The task —
All lines below containing "leaves" are to be listed.

Dataset entries:
[Start of section]
(* ===== verification/DiskStructs.v ===== *)
(** * DiskStructs: arrays and bit sets on the device

    [kernel-module/c/src/disk_structs.c] and the write callback of
    [metadata.c]. A disk array keeps fixed-size entries in metadata blocks that
    go through dm-bufio and are encrypted on the device. The buffer cache and
    the block cipher are library code, given as classes with the behaviour
    their documentation states. The specification is a plain list with bounds
    checks ([array_get], [array_set]); every table of the metadata is verified
    against that list. *)
From S2P Require Import Prelude Layout Bytes.

(** ** The specification: a bounded array *)
Section bounded_array.
Context {E : Type}.

Definition array_get (a : list E) (index : Z) : result E :=
  if index <? 0 then Err EINVAL
  else match a !! Z.to_nat index with Some e => Ok e | None => Err EINVAL end.

Definition array_set (a : list E) (index : Z) (entry : E) : list E * result unit :=
  if (index <? 0) || (Z.of_nat (length a) <=? index) then (a, Err EINVAL)
  else (<[Z.to_nat index := entry]> a, Ok tt).

Definition array_format (a : list E) (e : E) : list E := replicate (length a) e.

Lemma array_get_ok a i e : array_get a i = Ok e <-> 0 <= i /\ a !! Z.to_nat i = Some e.
Proof.
  unfold array_get. destruct (Z.ltb_spec i 0).
  - split; [done|lia].
  - destruct (a !! Z.to_nat i) as [e'|]; split; try done.
    + by intros [= ->].
    + by intros [_ [= ->]].
    + by intros [_ ?].
Qed.

Lemma array_get_in_range a i : 0 <= i < Z.of_nat (length a) -> exists e, array_get a i = Ok e.
Proof.
  intros Hi. destruct (lookup_lt_is_Some_2 a (Z.to_nat i)) as [e He]; [lia|].
  exists e. apply array_get_ok. split; [lia|done].
Qed.

Lemma array_get_out_of_range a i : Z.of_nat (length a) <= i -> array_get a i = Err EINVAL.
Proof.
  intros Hi. unfold array_get. destruct (Z.ltb_spec i 0); [done|].
  rewrite lookup_ge_None_2 by lia. done.
Qed.

Lemma array_set_in_range a i e : 0 <= i < Z.of_nat (length a) ->
  array_set a i e = (<[Z.to_nat i := e]> a, Ok tt).
Proof.
  intros Hi. unfold array_set. destruct (Z.ltb_spec i 0); [lia|].
  destruct (Z.leb_spec (Z.of_nat (length a)) i); [lia|done].
Qed.

Lemma array_set_length a i e : length (array_set a i e).1 = length a.
Proof.
  unfold array_set. destruct ((i <? 0) || (Z.of_nat (length a) <=? i)); [done|]. apply length_insert.
Qed.

Lemma array_get_set_same a i e : 0 <= i < Z.of_nat (length a) ->
  array_get (<[Z.to_nat i := e]> a) i = Ok e.
Proof. intros Hi. apply array_get_ok. split; [lia|]. apply list_lookup_insert_eq. lia. Qed.

Lemma array_get_set_other a i j e : 0 <= i -> i <> j ->
  array_get (<[Z.to_nat i := e]> a) j = array_get a j.
Proof.
  intros Hi Hij. unfold array_get. destruct (Z.ltb_spec j 0); [done|].
  by rewrite list_lookup_insert_ne by lia.
Qed.
End bounded_array.

#[export] Hint Rewrite @array_set_length : jindisk_rw.

(** ** Library interfaces *)

(** The memory image of an entry. *)
Class Codec (E : Type) : Type := {
  entry_size : nat;
  encode : E -> list Z;
  decode : list Z -> E;
  entry_ok : E -> Prop
}.

Class CodecSpec (E : Type) `{Codec E} : Prop := {
  entry_size_range : (0 < entry_size <= 4096)%nat;
  encode_length : forall e, length (encode e) = entry_size;
  decode_encode : forall e, entry_ok e -> decode (encode e) = e;
  decode_ok : forall l, entry_ok (decode l)
}.

(** [struct skcipher]: a length-preserving cipher keyed by [key] and seeded by
    the block number; decryption undoes encryption. *)
Class Skcipher : Type := {
  sk_encrypt : list Z -> Z -> list Z -> list Z;
  sk_decrypt : list Z -> Z -> list Z -> list Z
}.

Class SkcipherSpec `{Skcipher} : Prop := {
  sk_decrypt_encrypt : forall key seq data, length data = 4096%nat ->
    sk_decrypt key seq (sk_encrypt key seq data) = data;
  sk_decrypt_length : forall key seq data, length data = 4096%nat ->
    length (sk_decrypt key seq data) = 4096%nat;
  sk_encrypt_length : forall key seq data, length data = 4096%nat ->
    length (sk_encrypt key seq data) = 4096%nat
}.

(** dm-bufio: [bufio_cached] is the content of the buffer of a block when the
    cache holds one ([dm_bufio_get]), [bufio_device] the block on the device;
    [dm_bufio_read] yields the buffer, reading the block in if there is none, or
    reports [PTR_ERR], [dm_bufio_new] provides a buffer without
    reading, [bufio_store] writes through the data pointer of a held buffer,
    [bufio_write] writes a buffer to the device after the write callback has
    run on it (in the buffer itself), [bufio_write_drop] also frees it. *)
Class Bufio : Type := {
  bufio : Type;
  bufio_cached : bufio -> Z -> option (list Z);
  bufio_device : bufio -> Z -> list Z;
  dm_bufio_read : bufio -> Z -> bufio * result (list Z);
  dm_bufio_new : bufio -> Z -> bufio * result (list Z);
  bufio_store : bufio -> Z -> list Z -> bufio;
  bufio_write : (list Z -> list Z) -> bufio -> Z -> bufio;
  bufio_write_drop : (list Z -> list Z) -> bufio -> Z -> bufio
}.

Class BufioSpec `{Bufio} : Prop := {
  bufio_device_length : forall s b, length (bufio_device s b) = 4096%nat;
  bufio_read_ok : forall s b s' d, dm_bufio_read s b = (s', Ok d) ->
    d = default (bufio_device s b) (bufio_cached s b) /\ bufio_cached s' b = Some d /\
    (forall c, c <> b -> bufio_cached s' c = bufio_cached s c) /\
    (forall c, bufio_device s' c = bufio_device s c);
  bufio_read_error : forall s b s' e, dm_bufio_read s b = (s', Err e) ->
    (forall c, bufio_cached s' c = bufio_cached s c) /\
    (forall c, bufio_device s' c = bufio_device s c);
  bufio_new_ok : forall s b s' d, dm_bufio_new s b = (s', Ok d) ->
    length d = 4096%nat /\ bufio_cached s' b = Some d /\
    (forall c, c <> b -> bufio_cached s' c = bufio_cached s c) /\
    (forall c, bufio_device s' c = bufio_device s c);
  bufio_new_error : forall s b s' e, dm_bufio_new s b = (s', Err e) ->
    (forall c, bufio_cached s' c = bufio_cached s c) /\
    (forall c, bufio_device s' c = bufio_device s c);
  bufio_store_same : forall s b d, bufio_cached (bufio_store s b d) b = Some d;
  bufio_store_other : forall s b d c, c <> b -> bufio_cached (bufio_store s b d) c = bufio_cached s c;
  bufio_store_device : forall s b d c, bufio_device (bufio_store s b d) c = bufio_device s c;
  bufio_write_same : forall cb s b d, bufio_cached s b = Some d -> length (cb d) = 4096%nat ->
    bufio_cached (bufio_write cb s b) b = Some (cb d) /\
    bufio_device (bufio_write cb s b) b = cb d;
  bufio_drop_same : forall cb s b d, bufio_cached s b = Some d -> length (cb d) = 4096%nat ->
    bufio_cached (bufio_write_drop cb s b) b = None /\
    bufio_device (bufio_write_drop cb s b) b = cb d;
  bufio_drop_other : forall cb s b c, c <> b ->
    bufio_cached (bufio_write_drop cb s b) c = bufio_cached s c /\
    bufio_device (bufio_write_drop cb s b) c = bufio_device s c
}.

(** ** The disk array *)

Record disk_array : Type := DiskArray {
  da_start : Z;
  da_nr_entry : Z;
  da_key : list Z
}.

Section disk_array.
Context {E : Type} `{CodecSpec E} `{SkcipherSpec} `{BufioSpec}.
Implicit Types (this : disk_array) (s : bufio).

Definition entries_per_block : Z := METADATA_BLOCK_SIZE / Z.of_nat entry_size.

Definition disk_array_entry_block this (index : Z) : Z := da_start this + index / entries_per_block.

Definition disk_array_entry_offset (index : Z) : Z :=
  (index mod entries_per_block) * Z.of_nat entry_size.

(** The common prologue of [set] and [get]: the decrypted buffer of the block,
    from the cache, or read and decrypted in place. *)
Definition disk_array_buffer this (index : Z) s : bufio * result (list Z) :=
  let b := disk_array_entry_block this index in
  match bufio_cached s b with
  | Some data => (s, Ok data)
  | None =>
      match dm_bufio_read s b with
      | (s, Err e) => (s, Err e)
      | (s, Ok data) =>
          let data := sk_decrypt (da_key this) b data in
          (bufio_store s b data, Ok data)
      end
  end.

Definition disk_array_set this (index : Z) (entry : E) s : bufio * result unit :=
  if (index <? 0) || (da_nr_entry this <=? index) then (s, Err EINVAL)
  else
    match disk_array_buffer this index s with
    | (s, Err e) => (s, Err e)
    | (s, Ok data) =>
        let data := splice (Z.to_nat (disk_array_entry_offset index)) (encode entry) data in
        (bufio_store s (disk_array_entry_block this index) data, Ok tt)
    end.

Definition disk_array_get this (index : Z) s : bufio * result E :=
  if (index <? 0) || (da_nr_entry this <=? index) then (s, Err EINVAL)
  else
    match disk_array_buffer this index s with
    | (s, Err e) => (s, Err e)
    | (s, Ok data) =>
        (s, Ok (decode (slice (Z.to_nat (disk_array_entry_offset index)) entry_size data)))
    end.
(* ===== verification/Memtable.v ===== *)
(** * Memtable: the in-memory table of the LSM tree

    [kernel-module/c/src/memtable.c]: records, entries and the red-black tree
    keyed by logical block address. An entry holds the latest record of a block
    and, apart from it, the negative record that the garbage collector leaves. *)
From S2P Require Import Prelude RbTree.

(** ** Records *)

Record record : Type := Record_ { pba : Z; mac : list Z; key : list Z }.

#[export] Instance record_eq_dec : EqDecision record.
Proof. solve_decision. Defined.

Definition zeros (n : nat) : list Z := replicate n 0.

(** [record_create(pba, key, mac)]; [random] is what [get_random_bytes] would
    write where no key is given. The object is zeroed first. *)
Definition record_create (random : list Z) (pba : Z) (key mac : option (list Z)) : record :=
  {| pba := pba;
     mac := match mac with Some m => m | None => zeros 16 end;
     key := if pba =? INF_ADDR then zeros 16
            else match key with Some k => k | None => random end |}.

(** [record_create(INF_ADDR, NULL, NULL)]. *)
Definition negative : record := record_create [] INF_ADDR None None.

Definition negative_record (r : record) : bool := pba r =? INF_ADDR.

(** ** Entries *)

Record memtable_entry : Type := MemtableEntry {
  me_key : Z;
  me_val : option record;
  me_negative_val : option record
}.

#[export] Instance memtable_entry_eq_dec : EqDecision memtable_entry.
Proof. solve_decision. Defined.

Definition new_memtable_entry (key : Z) (val : option record) : memtable_entry :=
  {| me_key := key; me_val := val;
     me_negative_val := match val with None => Some negative | Some _ => None end |}.

(** The 64-bit difference of the keys is returned as an [int]. *)
Definition memtable_entry_cmp (node parent : memtable_entry) : Z :=
  i32 (me_key node - me_key parent).

(** The key is read through an [int] pointer. *)
Definition memtable_entry_cmp_rb_key (key : Z) (entry : memtable_entry) : Z :=
  i32 (i32 key - me_key entry).

(** Presence of a record, as the source tests a pointer. *)
Definition present (r : option record) : Z := match r with Some _ => 1 | None => 0 end.

(** ** The table *)

Record memtable : Type := Memtable { mt_root : rbtree memtable_entry; mt_size : Z }.

Section operations.
Context `{RbTree}.

Definition rbtree_memtable_create : memtable := {| mt_root := rb_nil; mt_size := 0 |}.

Fixpoint __rbtree_memtable_search (root : rbtree memtable_entry) (key : Z) : option record :=
  match root with
  | rb_nil => None
  | rb_node rb_left cur rb_right =>
      if key <? me_key cur then __rbtree_memtable_search rb_left key
      else if me_key cur <? key then __rbtree_memtable_search rb_right key
      else match me_val cur with Some v => Some v | None => me_negative_val cur end
  end.

(** [NULL] is [None]: a put of [None] writes a negative record. *)
Definition rbtree_memtable_put (m : memtable) (key : Z) (val : option record)
  : memtable * option record :=
  let new_entry := new_memtable_entry key val in
  let '(root, node) := rb_find_add memtable_entry_cmp new_entry (mt_root m) in
  match node with
  | Some old =>
      let here := fun e => me_key e =? me_key old in
      match val with
      | None =>
          let size := u64 (u64 (mt_size m - present (me_val old)) - present (me_negative_val old)) in
          let root := rb_update here (fun e =>
            {| me_key := me_key e; me_val := None;
               me_negative_val := me_negative_val new_entry |}) root in
          ({| mt_root := root; mt_size := u64 (size + 1) |}, None)
      | Some _ =>
          let size := u64 (mt_size m - present (me_val old)) in
          let root := rb_update here (fun e =>
            {| me_key := me_key e; me_val := me_val new_entry;
               me_negative_val := me_negative_val e |}) root in
          ({| mt_root := root; mt_size := u64 (size + 1) |}, me_val old)
      end
  | None => ({| mt_root := root; mt_size := u64 (mt_size m + 1) |}, None)
  end.

Definition rbtree_memtable_get (m : memtable) (key : Z) : result record :=
  match __rbtree_memtable_search (mt_root m) key with
  | Some v => Ok v
  | None => Err ENODATA
  end.

Definition rbtree_memtable_remove (m : memtable) (key : Z) : memtable * option record :=
  match rb_find (memtable_entry_cmp_rb_key key) (mt_root m) with
  | None => (m, None)
  | Some entry =>
      let root := rb_erase (fun e => me_key e =? me_key entry) (mt_root m) in
      let size := u64 (u64 (mt_size m - present (me_val entry)) - present (me_negative_val entry)) in
      ({| mt_root := root; mt_size := size |}, me_val entry)
  end.

Definition rbtree_memtable_contains (m : memtable) (key : Z) : bool :=
  match __rbtree_memtable_search (mt_root m) key with Some _ => true | None => false end.

(** The entries are linked in the order of the tree. *)
Definition rbtree_memtable_get_all_entry (m : memtable) : list memtable_entry :=
  rb_inorder (mt_root m).

(** [while (!RB_EMPTY_ROOT(...)) erase rb_first]; [None] when out of fuel. *)
Fixpoint memtable_clear_loop (fuel : nat) (root : rbtree memtable_entry)
  : option (rbtree memtable_entry) :=
  match fuel with
  | O => None
  | S fuel =>
      match rb_first root with
      | None => Some root
      | Some entry => memtable_clear_loop fuel (rb_erase (fun e => me_key e =? me_key entry) root)
      end
  end.

Definition rbtree_memtable_clear (m : memtable) : option memtable :=
  match memtable_clear_loop (S (length (rb_inorder (mt_root m)))) (mt_root m) with
  | Some root => Some {| mt_root := root; mt_size := 0 |}
  | None => None
  end.
End operations.

(** ** Specification: a finite map from keys to cells *)

(** What an entry holds: its latest record and its negative record. *)
Definition cell : Type := option record * option record.
Definition entry_cell (e : memtable_entry) : cell := (me_val e, me_negative_val e).

Definition mt_map (m : memtable) : gmap Z cell := kmap me_key entry_cell (rb_inorder (mt_root m)).

Definition cell_value (c : cell) : option record :=
  match c.1 with Some v => Some v | None => c.2 end.

(** The latest record alone. *)
Definition cell_latest (c : option cell) : option record :=
  match c with Some (v, _) => v | None => None end.

Definition cell_put (c : option cell) (val : option record) : cell :=
  match val with
  | None => (None, Some negative)
  | Some v => (Some v, match c with Some (_, n) => n | None => None end)
  end.

Definition entry_weight (e : memtable_entry) : Z := present (me_val e) + present (me_negative_val e).
Fixpoint weight (l : list memtable_entry) : Z :=
  match l with
  | [] => 0
  | e :: l => entry_weight e + weight l
  end.

(** Keys increase and stay in the range in which the [int] comparisons are
    exact; every entry holds a record; [size] counts the records. *)
Record memtable_wf (m : memtable) : Prop := {
  wf_sorted : keys_sorted me_key (rb_inorder (mt_root m));
  wf_keys : Forall (fun e => 0 <= me_key e < 2 ^ 31) (rb_inorder (mt_root m));
  wf_cells : Forall (fun e => 1 <= entry_weight e) (rb_inorder (mt_root m));
  wf_size : mt_size m = weight (rb_inorder (mt_root m));
  wf_size_bound : mt_size m < 2 ^ 64
}.

Lemma weight_app l1 l2 : weight (l1 ++ l2) = weight l1 + weight l2.
Proof. induction l1 as [|e l1 IH]; cbn; lia. Qed.

Lemma present_range r : 0 <= present r <= 1.
Proof. destruct r; cbn; lia. Qed.

Lemma entry_weight_range e : 0 <= entry_weight e <= 2.
Proof. unfold entry_weight. pose proof (present_range (me_val e)). pose proof (present_range (me_negative_val e)). lia. Qed.

Lemma weight_nonneg l : 0 <= weight l.
Proof. induction l as [|e l IH]; cbn; [lia|]. pose proof (entry_weight_range e). lia. Qed.

(** In range, the truncated comparisons have the sign of the difference. *)
Lemma memtable_entry_cmp_exact x y :
  0 <= me_key x < 2 ^ 31 -> 0 <= me_key y < 2 ^ 31 ->
  memtable_entry_cmp x y = me_key x - me_key y.
Proof. intros. unfold memtable_entry_cmp. apply i32_small. lia. Qed.

Lemma memtable_cmp_rb_key_exact k y :
  0 <= k < 2 ^ 31 -> 0 <= me_key y < 2 ^ 31 ->
  memtable_entry_cmp_rb_key k y = k - me_key y.
Proof. intros. unfold memtable_entry_cmp_rb_key. rewrite (i32_small k) by lia. apply i32_small. lia. Qed.

Section correctness.
Context `{RbTreeSpec}.

(** The comparisons place a key between the two halves of a split. *)
Lemma cmp_split_find_add e l1 l2 :
  0 <= me_key e < 2 ^ 31 ->
  Forall (fun y => 0 <= me_key y < 2 ^ 31) l1 -> Forall (fun y => 0 <= me_key y < 2 ^ 31) l2 ->
  Forall (fun y => me_key y < me_key e) l1 -> Forall (fun y => me_key e < me_key y) l2 ->
  Forall (fun y => 0 < memtable_entry_cmp e y) l1 /\ Forall (fun y => memtable_entry_cmp e y < 0) l2.
Proof.
  intros He Hr1 Hr2 H1 H2. split; apply Forall_forall; intros y Hy;
    rewrite Forall_forall in *; rewrite memtable_entry_cmp_exact by auto.
  - specialize (H1 y Hy). lia.
  - specialize (H2 y Hy). lia.
Qed.
(* ===== verification/Rit.v ===== *)
(** * Rit: the reverse index table

    [struct reverse_index_table] of [kernel-module/c/src/metadata.c]: for every
    physical data block, the logical block it holds, or [INF_ADDR]. The garbage
    collector decides with it whether a block is still referenced. *)
From S2P Require Import Prelude Layout Bytes DiskStructs.

Record reverse_index_entry : Type := ReverseIndexEntry { lba : Z }.

#[export] Instance reverse_index_entry_eq_dec : EqDecision reverse_index_entry.
Proof. solve_decision. Defined.

#[export] Instance rit_codec : Codec reverse_index_entry := {|
  entry_size := 8;
  encode e := le_encode 8 (lba e);
  decode l := {| lba := u64 (le_decode l) |};
  entry_ok e := 0 <= lba e < 2 ^ 64
|}.

#[export] Instance rit_codec_spec : CodecSpec reverse_index_entry.
Proof.
  split; cbn [entry_size encode decode entry_ok rit_codec].
  - lia.
  - intros. apply le_encode_length.
  - intros [l] He. cbn [lba] in *. rewrite le_decode_encode by (cbn; lia). by rewrite u64_small.
  - intros l. apply u64_range.
Qed.

Record reverse_index_table `{ArrayIntf reverse_index_entry} : Type := Rit { rit_array : darr }.

Section rit.
Context `{ArraySpec reverse_index_entry}.
Context (entry_range : forall e, darr_entry_ok e <-> 0 <= lba e < 2 ^ 64).
Implicit Types (this : reverse_index_table).

Definition reverse_index_table_format this : reverse_index_table * result unit :=
  let '(a, r) := darr_format (rit_array this) false in ({| rit_array := a |}, r).

(** The second component is what is written to [*new_lba], [None] when it is
    left alone; it is written before the store that may fail. *)
Definition reverse_index_table_reset this (pba old_lba : Z) : reverse_index_table * option Z * result unit :=
  match darr_get (rit_array this) pba with
  | (a, Err e) => ({| rit_array := a |}, None, Err e)
  | (a, Ok entry) =>
      let new_lba := lba entry in
      if negb (old_lba =? INF_ADDR) && negb (old_lba =? lba entry) then ({| rit_array := a |}, Some new_lba, Ok tt)
      else
        match darr_set a pba {| lba := INF_ADDR |} with
        | (a, Err e) => ({| rit_array := a |}, Some new_lba, Err e)
        | (a, Ok _) => ({| rit_array := a |}, Some new_lba, Ok tt)
        end
  end.

Definition reverse_index_table_set this (pba lba : Z) : reverse_index_table * result unit :=
  let '(a, r) := darr_set (rit_array this) pba {| lba := lba |} in ({| rit_array := a |}, r).

Definition reverse_index_table_get this (pba : Z) : reverse_index_table * result Z :=
  match darr_get (rit_array this) pba with
  | (a, Err e) => ({| rit_array := a |}, Err e)
  | (a, Ok entry) => ({| rit_array := a |}, Ok (lba entry))
  end.

(** ** What the table maps *)

Definition rit_wf this : Prop := darr_ok (rit_array this).
Definition rit_view this : list Z := lba <$> darr_view (rit_array this).

Lemma rit_get_map this pba : rit_wf this -> 0 <= pba ->
  let '(this', r) := reverse_index_table_get this pba in
  rit_wf this' /\ rit_view this' = rit_view this /\
  forall l, r = Ok l -> rit_view this !! Z.to_nat pba = Some l.
Proof.
  intros Hwf Hp. unfold reverse_index_table_get, rit_wf, rit_view in *.
  destruct (darr_get (rit_array this) pba) as [a r] eqn:Hget.
  apply darr_get_spec in Hget as (Hok & Hv & Hr); [|done..].
  destruct r as [e|e]; cbn; rewrite Hv; (split; [done|]); (split; [done|]); [|done].
  intros l [= <-]. destruct Hr as [Hr|Hr]; [|done]. symmetry in Hr. apply array_get_ok in Hr as [_ Hr].
  by rewrite list_lookup_fmap, Hr.
Qed.

Lemma rit_array_set (a a' : darr) pba l r : darr_ok a -> 0 <= pba -> 0 <= l < 2 ^ 64 ->
  darr_set a pba {| lba := l |} = (a', r) ->
  darr_ok a' /\
  match r with
  | Ok _ => pba < Z.of_nat (length (darr_view a)) /\
      lba <$> darr_view a' = <[Z.to_nat pba := l]> (lba <$> darr_view a)
  | Err _ => darr_view a' = darr_view a
  end.
Proof.
  intros Hok Hp Hl Hset. apply darr_set_spec in Hset as (Hok' & Hset); [|done..|by apply entry_range].
  split; [done|]. destruct Hset as [Hset|[Hv Hr]]; [|by destruct r].
  unfold array_set in Hset. destruct ((pba <? 0) || (Z.of_nat (length (darr_view a)) <=? pba)) eqn:Hb.
  - injection Hset as -> ->. done.
  - injection Hset as -> ->. apply orb_false_iff in Hb as [_ Hb]. apply Z.leb_gt in Hb. split; [done|].
    by rewrite list_fmap_insert.
Qed.

Lemma rit_set_map this pba l : rit_wf this -> 0 <= pba -> 0 <= l < 2 ^ 64 ->
  let '(this', r) := reverse_index_table_set this pba l in
  rit_wf this' /\
  match r with
  | Ok _ => pba < Z.of_nat (length (rit_view this)) /\ rit_view this' = <[Z.to_nat pba := l]> (rit_view this)
  | Err _ => rit_view this' = rit_view this
  end.
Proof using entry_range H0.
  intros Hwf Hp Hl. unfold reverse_index_table_set, rit_wf, rit_view in *.
  destruct (darr_set (rit_array this) pba {| lba := l |}) as [a r] eqn:Hset.
  apply rit_array_set in Hset as [Hok Hr]; [|done..]. cbn. split; [done|].
  destruct r; [by rewrite length_fmap|by rewrite Hr].
Qed.

Lemma rit_reset_map this pba old : rit_wf this -> 0 <= pba ->
  let '(this', new_lba, r) := reverse_index_table_reset this pba old in
  rit_wf this' /\ length (rit_view this') = length (rit_view this) /\
  match new_lba with
  | Some cur => rit_view this !! Z.to_nat pba = Some cur /\
      rit_view this' = (if decide (is_ok r = true /\ (old = INF_ADDR \/ old = cur))
                        then <[Z.to_nat pba := INF_ADDR]> (rit_view this) else rit_view this)
  | None => is_ok r = false /\ rit_view this' = rit_view this
  end.
Proof using entry_range H0.
  intros Hwf Hp. unfold reverse_index_table_reset, rit_wf, rit_view in *.
  destruct (darr_get (rit_array this) pba) as [a r] eqn:Hget.
  apply darr_get_spec in Hget as (Hok & Hv & Hr); [|done..].
  destruct r as [e|e]; [|cbn; by rewrite Hv].
  destruct Hr as [Hr|Hr]; [|done]. symmetry in Hr. apply array_get_ok in Hr as [_ Hr].
  assert ((lba <$> darr_view (rit_array this)) !! Z.to_nat pba = Some (lba e)) as Hlook by (by rewrite list_lookup_fmap, Hr).
  destruct (negb (old =? INF_ADDR) && negb (old =? lba e)) eqn:Hcmp; cbn [rit_array].
  - split; [done|]. rewrite Hv. split; [done|]. split; [done|].
    destruct (decide _) as [[_ Hd]|]; [|done].
    destruct (Z.eqb_spec old INF_ADDR), (Z.eqb_spec old (lba e)); cbn in Hcmp; tauto || done.
  - assert (old = INF_ADDR \/ old = lba e) as Ho.
    { destruct (Z.eqb_spec old INF_ADDR), (Z.eqb_spec old (lba e)); cbn in Hcmp; tauto || done. }
    destruct (darr_set a pba {| lba := INF_ADDR |}) as [a' r'] eqn:Hset.
    apply rit_array_set in Hset as [Hok' Hr']; [|done..|by vm_compute].
    destruct r'; cbn [rit_array is_ok]; rewrite <- Hv.
    + destruct Hr' as [_ Hr']. rewrite Hr', length_insert. split; [done|]. split; [done|]. split; [by rewrite Hv|].
      destruct (decide _) as [|Hn]; [done|]. by destruct Hn.
    + rewrite Hr'. split; [done|]. split; [done|]. split; [by rewrite Hv|]. destruct (decide _) as [[? _]|]; done.
Qed.

(** [reset] with [old_lba] is a compare-and-clear: it hands back the
    logical block the physical block holds, and sets the entry to [INF_ADDR]
    exactly when [old_lba] is that block or [INF_ADDR]. An entry that another
    write has taken over meanwhile is left alone, no other entry changes, and
    an error changes none; an error of the read leaves [*new_lba] unset. [set]
    stores one entry. *)
Theorem reverse_index_table_reset_cas this pba old l :
  rit_wf this -> 0 <= pba -> 0 <= l < 2 ^ 64 ->
  (let '(this', new_lba, r) := reverse_index_table_reset this pba old in
   rit_wf this' /\ length (rit_view this') = length (rit_view this) /\
   match new_lba with
   | Some cur => rit_view this !! Z.to_nat pba = Some cur /\
       rit_view this' = (if decide (is_ok r = true /\ (old = INF_ADDR \/ old = cur))
                         then <[Z.to_nat pba := INF_ADDR]> (rit_view this) else rit_view this)
   | None => is_ok r = false /\ rit_view this' = rit_view this
   end) /\
  (let '(this', r) := reverse_index_table_set this pba l in
   match r with
   | Ok _ => rit_view this' = <[Z.to_nat pba := l]> (rit_view this)
   | Err _ => rit_view this' = rit_view this
   end).
Proof using entry_range H0.
  intros Hwf Hp Hl. split; [by apply rit_reset_map|]. pose proof (rit_set_map this pba l Hwf Hp Hl) as Hs.
  destruct (reverse_index_table_set this pba l) as [this' []]; tauto.
Qed.
End rit.

(** ** Concrete runs *)

#[export] Instance rit_list : ArrayIntf reverse_index_entry :=
  list_array (fun e => 0 <= lba e < 2 ^ 64) (fun v => {| lba := if v then INF_ADDR else 0 |}).
#[export] Instance rit_list_spec : ArraySpec reverse_index_entry.
Proof. apply list_array_spec. intros []; vm_compute; split; congruence || done. Qed.

Definition example_rit : reverse_index_table :=
  {| rit_array := [{| lba := 4 |}; {| lba := INF_ADDR |}; {| lba := 9 |}] |}.

Lemma reverse_index_table_reset_cas_witness :
  let this := example_rit in
  (let '(this', new_lba, r) := reverse_index_table_reset this 2 9 in
   rit_wf this' /\ length (rit_view this') = length (rit_view this) /\
   match new_lba with
   | Some cur => rit_view this !! Z.to_nat 2 = Some cur /\
       rit_view this' = (if decide (is_ok r = true /\ (9 = INF_ADDR \/ 9 = cur))
                         then <[Z.to_nat 2 := INF_ADDR]> (rit_view this) else rit_view this)
   | None => is_ok r = false /\ rit_view this' = rit_view this
   end) /\
  (let '(this', r) := reverse_index_table_set this 2 5 in
   match r with
   | Ok _ => rit_view this' = <[Z.to_nat 2 := 5]> (rit_view this)
   | Err _ => rit_view this' = rit_view this
   end).
Proof.
  refine (reverse_index_table_reset_cas (fun e => iff_refl _) example_rit 2 9 5 _ _ _); [|lia|lia].
  repeat constructor; vm_compute; congruence || done.
Defined.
[End of section]
Exercise response —
    and, apart from it, the negative record that the garbage collector leaves. *)
    an error changes none; an error of the read leaves [*new_lba] unset. [set]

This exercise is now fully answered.